The National Investigation Agency (Amendment) Bill 2019 was passed in the Lok Sabha on July 15. Home Minister Amit Shah, during the debate on the Bill in the Lower House, had said that "terrorism has no religion, no caste and no gender".
"It (terrorism) is against humanity. The government will take all stakeholders along in fighting terrorism in a zero-tolerance policy," Shah had said.
The debate had attained political hues, with the Opposition stating that the passing of the Bill would mean that the country would turn into a police state. Here's taking a look at what the Bill seeks, and the concerns raised regarding its passing.
What is the NIA?
The National Investigation Agency (NIA) is a central agency, which was formed in the wake of the 26/11 Mumbai terror attack of 2008. According to its website, the agency functions as the Central Counter-Terrorism Law Enforcement Agency in India.
The NIA has registered and investigated 244 cases till date. Under the current Act, the NIA can investigate offences under the Atomic Energy Act, 1962 and the Unlawful Activities Prevention Act, 1967 (UAPA).
What are the changes introduced by the Bill in the existing Act?
There are three major amendments to the original NIA Act of 2008, according to PRS Legislative Research.
The first is the change in the types of offences that can be investigated by NIA.
Apart from those under the Atomic Energy Act and the UAPA, the NIA, through this amendment, will be able to investigate offences related to human trafficking, counterfeit currency or bank notes, manufacture or sale of prohibited arms, cyber-terrorism, and offences under the Explosive Substances Act, 1908.
The second change is the expansion of NIA's jurisdiction. Officers of the agency now have the power to investigate scheduled offences committed outside India. Shah, during his reply to the debate in Lok Sabha, had cited instances such as the recent terror attack in Sri Lanka to justify the provision.
The third change, according to PRS, refers to the special courts. While the existing Act allows the Centre to constitute special courts for NIA trials, the amendment enables the Centre to designate sessions courts as special courts for the trial of scheduled offences.

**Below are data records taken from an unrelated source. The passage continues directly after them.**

Lemma chars_of_chars l : chars (of_chars l) = l.
Proof. apply list_ascii_of_string_of_list_ascii. Qed.

Lemma of_chars_chars s : of_chars (chars s) = s.
Proof. apply string_of_list_ascii_of_string. Qed.

Lemma chars_inj s t : chars s = chars t -> s = t.
Proof. intros H. by rewrite <- (of_chars_chars s), H, of_chars_chars. Qed.

Lemma len_chars s : len s = length (chars s).
Proof. unfold len, chars. induction s; simpl; auto. Qed.

Lemma chars_app s t : chars (s ++ t)%string = chars s ++ chars t.
Proof. unfold chars. induction s; simpl; by rewrite ?IHs. Qed.

Lemma chars_empty s : chars s = [] <-> s = ""%string.
Proof. destruct s; simpl; split; congruence. Qed.

(** ** [strip] *)

Lemma chars_strip s : chars (strip s) = trim (chars s).
Proof. unfold strip. by rewrite chars_of_chars. Qed.


Lemma drop_spaces_head l c l' :
  drop_spaces l = c :: l' -> is_space c = false.
Proof.
  induction l as [|d l IH]; simpl; [done|].
  destruct (is_space d) eqn:E; [exact IH|]. by intros [= <- _].
Qed.

Lemma drop_spaces_fixed c l : is_space c = false -> drop_spaces (c :: l) = c :: l.
Proof. intros H. simpl. by rewrite H. Qed.

Lemma drop_spaces_idem l : drop_spaces (drop_spaces l) = drop_spaces l.
Proof.
  destruct (drop_spaces l) as [|c l'] eqn:E; [done|].
  apply drop_spaces_fixed. by eapply drop_spaces_head.
Qed.

Lemma drop_spaces_all l :
  Forall (fun c => is_space c = true) l -> drop_spaces l = [].
Proof. induction 1 as [|c l Hc _ IH]; simpl; [done|]. by rewrite Hc. Qed.

Lemma drop_spaces_app sp l :
  Forall (fun c => is_space c = true) sp -> drop_spaces (sp ++ l) = drop_spaces l.
Proof. induction 1 as [|c sp Hc _ IH]; simpl; [done|]. by rewrite Hc. Qed.


Lemma trim_fixed_of_ends l :
  (forall a l', l = a :: l' -> is_space a = false) ->
  (forall b l', l = l' ++ [b] -> is_space b = false) ->
  trim l = l.
Proof.
  intros Hfirst Hlast. unfold trim.
  destruct l as [|a l']; [done|].
  rewrite (drop_spaces_fixed a l') by (by eapply Hfirst).
  destruct (rev (a :: l')) as [|b r] eqn:E.
  { apply (f_equal (@rev ascii)) in E. rewrite rev_involutive in E. done. }
  assert (Hb : is_space b = false).
  { apply (Hlast b (rev r)).
    rewrite <- (rev_involutive (a :: l')), E. by simpl. }
  rewrite (drop_spaces_fixed b r Hb), <- E. apply rev_involutive.
Qed.



Lemma trim_no_space l :
  Forall (fun c => is_space c = false) l -> trim l = l.
Proof.
  intros H. apply trim_fixed_of_ends.
  - intros a l' ->. by inversion H.
  - intros b l' ->. apply Forall_app in H as [_ H]. by inversion H.
Qed.

Lemma serial_char_not_space c : serial_char c = true -> is_space c = false.
Proof.
  destruct c as [[] [] [] [] [] [] [] []]; vm_compute; congruence.
Qed.

End PyStrFacts.

(* ===================================================================== *)
(** * Facts about serial intake *)
(* ===================================================================== *)

Module IntakeFacts.
Import PyStr Serials Routes PyStrFacts.
Local Open Scope list_scope.



Lemma strip_plain s : plain s -> strip s = s.
Proof.
  intros H. apply chars_inj. rewrite chars_strip. apply trim_no_space.
  eapply Forall_impl; [exact H|]. intros c. apply serial_char_not_space.
Qed.



(** ** The loop of [validate_serials] *)











(** ** [detect_product] *)

Lemma upper_char_idem c : upper_char (upper_char c) = upper_char c.
Proof. destruct c as [[] [] [] [] [] [] [] []]; vm_compute; reflexivity. Qed.

Lemma upper_lower_char c : upper_char (lower_char c) = upper_char c.
Proof. destruct c as [[] [] [] [] [] [] [] []]; vm_compute; reflexivity. Qed.

Lemma upper_upper s : upper (upper s) = upper s.
Proof.
  unfold upper. rewrite chars_of_chars, map_map. f_equal.
  apply map_ext. intros c. apply upper_char_idem.
Qed.

Lemma upper_lower s : upper (lower s) = upper s.
Proof.
  unfold upper, lower. rewrite chars_of_chars, map_map. f_equal.
  apply map_ext. intros c. apply upper_lower_char.
Qed.

Lemma of_chars_app l1 l2 : of_chars (l1 ++ l2) = (of_chars l1 ++ of_chars l2)%string.
Proof. unfold of_chars. induction l1; simpl; by rewrite ?IHl1. Qed.

Lemma upper_app s t : upper (s ++ t)%string = (upper s ++ upper t)%string.
Proof. unfold upper. by rewrite chars_app, map_app, of_chars_app. Qed.

Lemma prefix_empty s : String.prefix "" s = true.
Proof. by destruct s. Qed.

Lemma prefix_app p s t :
  String.prefix p s = true -> String.prefix p (s ++ t)%string = true.
Proof.
  revert s. induction p as [|a p IH]; intros s.
  - intros _. apply prefix_empty.
  - destruct s as [|b s]; simpl; [done|].
    destruct (ascii_dec a b); [apply IH|done].
Qed.

Lemma prefix_app_inv x u v :
  String.prefix x (u ++ v)%string = true ->
  String.prefix x u = true \/ String.prefix u x = true.
Proof.
  revert u. induction x as [|a x IH]; intros u.
  - intros _. left. apply prefix_empty.
  - destruct u as [|b u]; simpl; [by right|].
    destruct (ascii_dec a b) as [->|]; [|done].
    destruct (ascii_dec b b); [apply IH|done].
Qed.

Lemma prefix_trans y u x :
  String.prefix y u = true -> String.prefix u x = true -> String.prefix y x = true.
Proof.
  revert u x. induction y as [|a y IH]; intros u x.
  - intros _ _. apply prefix_empty.
  - destruct u as [|b u]; simpl; [done|].
    destruct (ascii_dec a b) as [->|]; [|done].
    destruct x as [|c x]; [done|]. simpl.
    destruct (ascii_dec b c) as [->|]; [|done].
    apply IH.
Qed.

Lemma scan_patterns_found u table p :
  scan_patterns u table = Some p ->
  exists row y, row ∈ table /\ y ∈ row.2 /\ row.1 = p /\ String.prefix y u = true.
Proof.
  induction table as [|[prod prefixes] table IH]; simpl; [done|].
  destruct (existsb (startswith u) prefixes) eqn:E.
  - intros [= <-]. apply existsb_exists in E as (y & Hy & Hp).
    exists (prod, prefixes), y. repeat split; [by left|by apply list_elem_of_In|done].
  - intros H. destruct (IH H) as (row & y & H1 & H2 & H3 & H4).
    exists row, y. repeat split; try done. by right.
Qed.

Lemma scan_patterns_extend u v table p :
  rows_apart table = true ->
  scan_patterns u table = Some p ->
  scan_patterns (u ++ v)%string table = Some p.
Proof.
  induction table as [|[prod prefixes] table IH]; simpl; [done|].
  intros [Hhere Hrest]%andb_true_iff.
  destruct (existsb (startswith u) prefixes) eqn:E.
  - intros [= <-]. apply existsb_exists in E as (y & Hy & Hp).
    assert (existsb (startswith (u ++ v)%string) prefixes = true) as ->; [|done].
    apply existsb_exists. exists y. split; [done|]. by apply prefix_app.
  - intros H.
    assert (existsb (startswith (u ++ v)%string) prefixes = false) as ->; [|by apply IH].
    apply not_true_is_false. intros (x & Hx & Hp)%existsb_exists.
    destruct (prefix_app_inv _ _ _ Hp) as [Hxu|Hux].
    + assert (existsb (startswith u) prefixes = true); [|congruence].
      apply existsb_exists. by exists x.
    + destruct (scan_patterns_found _ _ _ H) as (row & y & Hrow & Hy & _ & Hyu).
      pose proof (prefix_trans _ _ _ Hyu Hux) as Hyx.
      rewrite forallb_forall in Hhere. specialize (Hhere x Hx).
      rewrite forallb_forall in Hhere.
      specialize (Hhere row (proj1 (list_elem_of_In _ _) Hrow)).
      rewrite forallb_forall in Hhere.
      specialize (Hhere y (proj1 (list_elem_of_In _ _) Hy)).
      by rewrite Hyx in Hhere.
Qed.

(** ** Typing the serials back *)

Lemma split_go_run sep cur l rest :
  Forall (fun c => c <> sep) l ->
  split_go sep cur (l ++ rest) = split_go sep (rev l ++ cur) rest.
Proof.
  revert cur. induction l as [|c l IH]; intros cur H; simpl; [done|].
  inversion H as [|? ? Hc Hl]; subst.
  destruct (Ascii.eqb c sep) eqn:E; [by apply Ascii.eqb_eq in E|].
  rewrite IH by done. by rewrite <- app_assoc.
Qed.

Lemma split_join items :
  items <> [] ->
  Forall (fun s => Forall (fun c => c <> newline) (chars s)) items ->
  split newline (join LF_text items) = items.
Proof.
  unfold split. induction items as [|p items IH]; [done|]. intros _ H.
  inversion H as [|? ? Hp Hitems]; subst.
  destruct items as [|q items].
  - simpl. rewrite <- (app_nil_r (chars p)), split_go_run by done.
    simpl. by rewrite app_nil_r, rev_involutive, of_chars_chars.
  - change (join LF_text (p :: q :: items))
      with (p ++ LF_text ++ join LF_text (q :: items))%string.
    rewrite !chars_app, split_go_run by done.
    change (chars LF_text) with [newline]. rewrite app_nil_r.
    cbn [app split_go]. rewrite Ascii.eqb_refl, rev_involutive, of_chars_chars.
    f_equal.
    by apply IH.
Qed.

Lemma serial_char_marks c :
  serial_char c = true ->
  c <> newline /\ (Ascii.eqb c "?" || Ascii.eqb c "&") = false.
Proof.
  destruct c as [[] [] [] [] [] [] [] []]; vm_compute; intros; split; congruence.
Qed.

Lemma search_s_param_none l :
  Forall (fun c => serial_char c = true) l -> search_s_param l = None.
Proof.
  induction 1 as [|c l Hc _ IH]; cbn [search_s_param]; [done|].
  destruct (serial_char_marks c Hc) as [_ ->]. exact IH.
Qed.

Lemma clean_line_plain s : plain s -> 2 <= len s -> clean_line s = Some s.
Proof.
  intros Hp Hl. unfold clean_line. cbv zeta.
  rewrite (strip_plain s Hp), (search_s_param_none _ Hp).
  assert (String.eqb s "" = false) as ->.
  { apply String.eqb_neq. intros ->. simpl in Hl. lia. }
  apply Nat.leb_le in Hl. by rewrite Hl.
Qed.

Lemma clean_lines_plain items :
  Forall (fun s => plain s /\ 2 <= len s) items -> omap clean_line items = items.
Proof.
  induction 1 as [|s items [Hp Hl] _ IH]; [done|].
  change (omap clean_line (s :: items))
    with (match clean_line s with
          | Some y => y :: omap clean_line items
          | None => omap clean_line items
          end).
  by rewrite (clean_line_plain s Hp Hl), IH.
Qed.

(** A detected product is a name of the device table. *)
Lemma detect_product_in_table serial product :
  detect_product serial = Some product -> product ∈ DEVICE_NAMES.
Proof.
  intros H. destruct (scan_patterns_found _ _ _ H) as (row & y & Hrow & _ & <- & _).
  assert (Hall : Forall (fun row => row.1 ∈ DEVICE_NAMES) patterns).
  { apply (bool_decide_unpack _). vm_compute. reflexivity. }
  rewrite Forall_forall in Hall. by apply Hall.
Qed.

Lemma detect_product_named serial product :
  detect_product serial = Some product -> product <> ""%string.
Proof.
  intros H%detect_product_in_table.
  assert (Hall : Forall (fun name => name <> ""%string) DEVICE_NAMES).
  { apply (bool_decide_unpack _). vm_compute. reflexivity. }
  rewrite Forall_forall in Hall. by apply Hall.
Qed.


End IntakeFacts.

(* ===================================================================== *)
(** * Facts about the sums of the ledger *)
(* ===================================================================== *)

Module SumFacts.
Import Ledger Sums LedgerFacts.
Local Open Scope Z_scope.

Lemma total_empty : total ∅ = 0.
Proof. unfold total. apply map_fold_empty. Qed.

Why is the Opposition against the Bill?
Technically speaking, it isn't. Not after the July 15 vote, wherein only six dissenting votes were registered after Shah called for a division, saying that it will make it evident who is against the strengthening of national security.

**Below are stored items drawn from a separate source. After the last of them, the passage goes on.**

(** * FinBuddy: intent router, metrics aggregator, forecast engine, amount entry

  A shallow embedding of the decision logic of the finance assistant:

  - [core/ai_services.py]  ([AiServices]): intent router and categoriser;
  - [core/analytics.py]    ([Analytics]): 30-day linear trend forecast;
  - [ui/forecast.py]       ([Forecast]): metrics aggregator, weather verdict;
  - [ui/sidebar.py]        ([Sidebar]): amount parsing and transaction edits.

  Conventions of the embedding.

  - Python [str] is a Rocq [string] holding the UTF-8 bytes of the text.
    Case mapping and white space are modelled on the ASCII range; bytes
    above 127 are left alone by [lower]/[upper] and are never white space.
  - Python [float] arithmetic on amounts is idealised as exact arithmetic
    on [Q]; the one explicit conversion [float(Decimal)] in the sidebar is
    modelled with round-to-nearest-even onto binary64 ([Float.of_Q]).
  - Calls that leave the process (Gemini, Granite) are oracles that either
    return a text or raise; every call is appended to a log.
  - Library functions whose code is not part of the repository
    ([pd.to_datetime], [DataFrame.to_string], [json.loads]) are fields of
    the record [library], so every statement holds for any behaviour of
    them; [today] is an explicit argument. *)

From Stdlib Require Import ZArith QArith Qpower Qabs Qround Qminmax List String Ascii Bool Lia Lqa.
From Stdlib Require Import Sorting.Sorted Sorting.Permutation.
Import ListNotations.

Set Implicit Arguments.

(* ================================================================== *)
(** ** Python string operations *)
(* ================================================================== *)

Module PyStr.

Local Open Scope string_scope.

Definition code (c : ascii) : N := N_of_ascii c.

Definition is_upper (c : ascii) : bool := ((65 <=? code c) && (code c <=? 90))%N.
Definition is_lower (c : ascii) : bool := ((97 <=? code c) && (code c <=? 122))%N.
Definition is_digit (c : ascii) : bool := ((48 <=? code c) && (code c <=? 57))%N.

(** [str.isspace] on the ASCII range: TAB, LF, VT, FF, CR, FS, GS, RS, US, SPACE. *)
Definition is_space (c : ascii) : bool :=
  (((9 <=? code c) && (code c <=? 13)) || ((28 <=? code c) && (code c <=? 32)))%N.

Definition lower_char (c : ascii) : ascii :=
  if is_upper c then ascii_of_N (code c + 32) else c.
Definition upper_char (c : ascii) : ascii :=
  if is_lower c then ascii_of_N (code c - 32) else c.

Fixpoint map_chars (f : ascii -> ascii) (s : string) : string :=
  match s with
  | EmptyString => EmptyString
  | String c r => String (f c) (map_chars f r)
  end.

Fixpoint all_chars (P : ascii -> bool) (s : string) : bool :=
  match s with
  | EmptyString => true
  | String c r => P c && all_chars P r
  end.

(** [s.lower()], [s.upper()] *)
Definition lower : string -> string := map_chars lower_char.
Definition upper : string -> string := map_chars upper_char.

Definition rev (s : string) : string :=
  string_of_list_ascii (List.rev (list_ascii_of_string s)).

Fixpoint lstrip (s : string) : string :=
  match s with
  | EmptyString => EmptyString
  | String c r => if is_space c then lstrip r else s
  end.
Definition rstrip (s : string) : string := rev (lstrip (rev s)).

(** [s.strip()] *)
Definition strip (s : string) : string := rstrip (lstrip s).

(** [needle in hay] *)
Fixpoint contains (needle hay : string) : bool :=
  prefix needle hay ||
  match hay with
  | EmptyString => false
  | String _ r => contains needle r
  end.

(** Left-to-right scan shared by [replace], [count] and [split]: after a
    match at the current position the next [length old - 1] characters
    belong to that match and are skipped. *)
Fixpoint replace_from (old new s : string) (skip : nat) : string :=
  match s with
  | EmptyString => EmptyString
  | String c r =>
      match skip with
      | S k => replace_from old new r k
      | O => if prefix old s
             then new ++ replace_from old new r (length old - 1)
             else String c (replace_from old new r 0)
      end
  end.

Fixpoint intersperse (new s : string) : string :=
  match s with
  | EmptyString => new
  | String c r => new ++ String c (intersperse new r)
  end.

(** [s.replace(old, new)] *)
Definition replace (old new s : string) : string :=
  match old with
  | EmptyString => intersperse new s
  | String _ _ => replace_from old new s 0
  end.

Fixpoint count_from (sub s : string) (skip : nat) : nat :=
  match s with
  | EmptyString => 0
  | String _ r =>
      match skip with
      | S k => count_from sub r k
      | O => if prefix sub s
             then S (count_from sub r (length sub - 1))
             else count_from sub r 0
      end
  end.

(** [s.count(sub)] for a non-empty [sub] *)
Definition count (sub s : string) : nat := count_from sub s 0.

Fixpoint split_from (sep s : string) (skip : nat) (cur : list ascii) : list string :=
  match s with
  | EmptyString => [string_of_list_ascii (List.rev cur)]
  | String c r =>
      match skip with
      | S k => split_from sep r k cur
      | O => if prefix sep s
             then string_of_list_ascii (List.rev cur)
                  :: split_from sep r (length sep - 1) []
             else split_from sep r 0 (c :: cur)
      end
  end.

(** [s.split(sep)] for a non-empty [sep] *)
Definition split (sep s : string) : list string := split_from sep s 0 [].

Fixpoint find_from (sub s : string) (i : Z) : Z :=
  if prefix sub s then i
  else match s with
       | EmptyString => (-1)%Z
       | String _ r => find_from sub r (i + 1)%Z
       end.

(** [s.find(sub)]: lowest index of an occurrence, [-1] when there is none *)
Definition find (sub s : string) : Z := find_from sub s 0.

Fixpoint rfind_from (sub s : string) (i : Z) (best : Z) : Z :=
  let best' := if prefix sub s then i else best in
  match s with
  | EmptyString => best'
  | String _ r => rfind_from sub r (i + 1)%Z best'
  end.

(** [s.rfind(sub)]: highest index of an occurrence, [-1] when there is none *)
Definition rfind (sub s : string) : Z := rfind_from sub s 0 (-1).

(** [s[a:b]] for indices [0 <= a], [0 <= b] *)
Definition slice (a b : Z) (s : string) : string :=
  substring (Z.to_nat a) (Z.to_nat (b - a)) s.

Definition join (ls : list string) : string := String.concat EmptyString ls.

(** The double quote and the line feed, which a literal cannot hold. *)
Definition dq : string := String (ascii_of_N 34) EmptyString.
Definition nl : string := String (ascii_of_N 10) EmptyString.

End PyStr.

(* ================================================================== *)
(** ** Exceptions, external calls and their log *)
(* ================================================================== *)

Module Effects.

(** The two classes the router tells apart; [detail] is [str(e)]. *)
Inductive exn : Type :=
| GoogleAPICallError (detail : string)
| PyException (detail : string).

Definition str_exn (e : exn) : string :=
  match e with
  | GoogleAPICallError d => d
  | PyException d => d
  end.

Inductive outcome (A : Type) : Type :=
| Returns (a : A)
| Raises (e : exn).
Arguments Returns {A} a.
Arguments Raises {A} e.

(** One entry per request that leaves the process. *)
Inductive call : Type :=
| GeminiCall (prompt : string) (max_output_tokens : option N)
| GraniteCall (prompt : string) (api_name : string).

(** The remote models: [generate_content] stands for
    [gemini_model.generate_content(prompt, ...)] followed by reading
    [.text]; [predict] for [granite_client.predict(prompt=, api_name=)]. *)
Record services : Type := {
  generate_content : string -> option N -> outcome string;
  predict : string -> string -> outcome string
}.

(** Computations that may call out and may raise. *)
Definition io (A : Type) : Type := list call -> outcome A * list call.

Definition ret {A} (a : A) : io A := fun log => (Returns a, log).
Definition raise {A} (e : exn) : io A := fun log => (Raises e, log).
Definition lift {A} (o : outcome A) : io A := fun log => (o, log).

Definition bind {A B} (m : io A) (k : A -> io B) : io B :=
  fun log =>
    match m log with
    | (Returns a, log') => k a log'
    | (Raises e, log') => (Raises e, log')
    end.

(** [try: m  except Exception as e: h e] *)
Definition try_except {A} (m : io A) (h : exn -> io A) : io A :=
  fun log =>
    match m log with
    | (Returns a, log') => (Returns a, log')
    | (Raises e, log') => h e log'
    end.

Definition gemini (S : services) (prompt : string) (cap : option N) : io string :=
  fun log => (generate_content S prompt cap, log ++ [GeminiCall prompt cap]).

Definition granite (S : services) (prompt api_name : string) : io string :=
  fun log => (predict S prompt api_name, log ++ [GraniteCall prompt api_name]).

Definition map_outcome {A B} (f : A -> B) (o : outcome A) : outcome B :=
  match o with
  | Returns a => Returns (f a)
  | Raises e => Raises e
  end.

End Effects.

Declare Scope io_scope.
Delimit Scope io_scope with io.
Notation "x <- m ;; k" := (Effects.bind m (fun x => k))
(at level 61, m at next level, right associativity) : io_scope.

(* ================================================================== *)
(** ** Transaction tables and the library functions around them *)
(* ================================================================== *)

Module Data.

(** One row of a project's table, columns [date, category, amount, note].
    The sidebar stores [str(date)] and a float amount. *)
Record row : Type := mk_row {
  date : string;
  category : string;
  amount : Q;
  note : string
}.

Definition table : Type := list row.

(** JSON values as [json.loads] builds them. *)
#[warnings="-register-all"]
Inductive json : Type :=
| JNull
| JBool (b : bool)
| JNum (q : Q)
| JStr (s : string)
| JArr (items : list json)
| JObj (fields : list (string * json)).

(** Library code outside the repository.
    - [to_datetime s]: the proleptic Gregorian ordinal of the calendar day
      [pd.to_datetime(s)] denotes, or the exception it raises (a text that
      pandas turns into [NaT] counts as one that does not parse);
    - [df_to_string]: [DataFrame.to_string(index=False)];
    - [json_loads]: [json.loads], [None] when it raises. *)
Record library : Type := {
  to_datetime : string -> Effects.outcome Z;
  df_to_string : table -> string;
  json_loads : string -> option json
}.

(** The part of [st.session_state] the core reads and the sidebar writes:
    the projects (a dict, in insertion order) and the selected one. *)
Record session : Type := {
  projects : list (string * table);
  selected_project : option string
}.

Fixpoint lookup (k : string) (d : list (string * table)) : option table :=
  match d with
  | [] => None
  | (k', v) :: rest => if String.eqb k k' then Some v else lookup k rest
  end.

(** [d[k] = v] *)
Fixpoint store (k : string) (v : table) (d : list (string * table))
  : list (string * table) :=
  match d with
  | [] => [(k, v)]
  | (k', v') :: rest =>
      if String.eqb k k' then (k', v) :: rest else (k', v') :: store k v rest
  end.

Definition Qsum (l : list Q) : Q := fold_right Qplus 0 l.

Section StableSort.
Variable A : Type.
(** [before x y]: [x] may stand before [y]. *)
Variable before : A -> A -> bool.

Fixpoint insert (x : A) (l : list A) : list A :=
  match l with
  | [] => [x]
  | y :: r => if before x y then x :: l else y :: insert x r
  end.

(** Stable: among elements that compare equal the earlier stays first. *)
Definition sort (l : list A) : list A := fold_right insert [] l.
End StableSort.

Section GroupBy.
Variable K : Type.
Variable cmp : K -> K -> comparison.

Definition same_key (k k' : K) : bool :=
  match cmp k k' with
  | Eq => true
  | _ => false
  end.

(** Keys are kept ascending and without repetition. *)
Fixpoint insert_key (k : K) (keys : list K) : list K :=
  match keys with
  | [] => [k]
  | k' :: rest =>
      match cmp k k' with
      | Eq => keys
      | Lt => k :: keys
      | Gt => k' :: insert_key k rest
      end
  end.

Definition group_keys (kvs : list (K * Q)) : list K :=
  fold_right insert_key [] (map fst kvs).

Definition group_total (k : K) (kvs : list (K * Q)) : Q :=
  Qsum (map snd (filter (fun kv => same_key (fst kv) k) kvs)).

(** [groupby(key)["amount"].sum()]: one entry per key, keys ascending,
    each with the sum of the amounts carrying that key. *)
Definition groupby_sum (kvs : list (K * Q)) : list (K * Q) :=
  map (fun k => (k, group_total k kvs)) (group_keys kvs).

(** [d.get(k, default)] on the resulting mapping. *)
Fixpoint get (k : K) (default : Q) (d : list (K * Q)) : Q :=
  match d with
  | [] => default
  | (k', v) :: rest => if same_key k' k then v else get k default rest
  end.
End GroupBy.

End Data.

(* ================================================================== *)
(** ** Number formatting *)
(* ================================================================== *)

Module Fmt.

Local Open Scope string_scope.

(** Nearest integer, ties to the even one. *)
Definition round_half_even (q : Q) : Z :=
  let f := Qfloor q in
  match Qcompare (q - inject_Z f) (1 # 2) with
  | Lt => f
  | Gt => (f + 1)%Z
  | Eq => if Z.even f then f else (f + 1)%Z
  end.

Fixpoint digits_fuel (fuel : nat) (n : N) (acc : list ascii) : list ascii :=
  match fuel with
  | O => acc
  | S f =>
      let acc' := ascii_of_N (48 + n mod 10) :: acc in
      if (n / 10 =? 0)%N then acc' else digits_fuel f (n / 10)%N acc'
  end.

(** Decimal digits of [n], most significant first. *)
Definition digits (n : N) : list ascii :=
  digits_fuel (S (N.to_nat (N.log2 n))) n [].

However, during the discussion, Congress leader Manish Tewari said that providing sweeping powers to police officers is not advisable at a time when the central agencies were being "misused" for political vendetta.
All India Majlis-e-Ittehadul Muslimeen (AIMIM) chief Asaduddin Owaisi said that one "cannot have such a vague definition of national interests in a bill".
"What powers are you giving to an NIA officer when you send him abroad to investigate someone? Don't compare us to the US and Israel and intrude on other people's sovereignty..." Owaisi said, adding that the two countries he mentioned are not democracies "in the ideal sense".
The Bill will now have to pass the scrutiny in Rajya Sabha, where the BJP-led National Democratic Alliance (NDA) is in minority.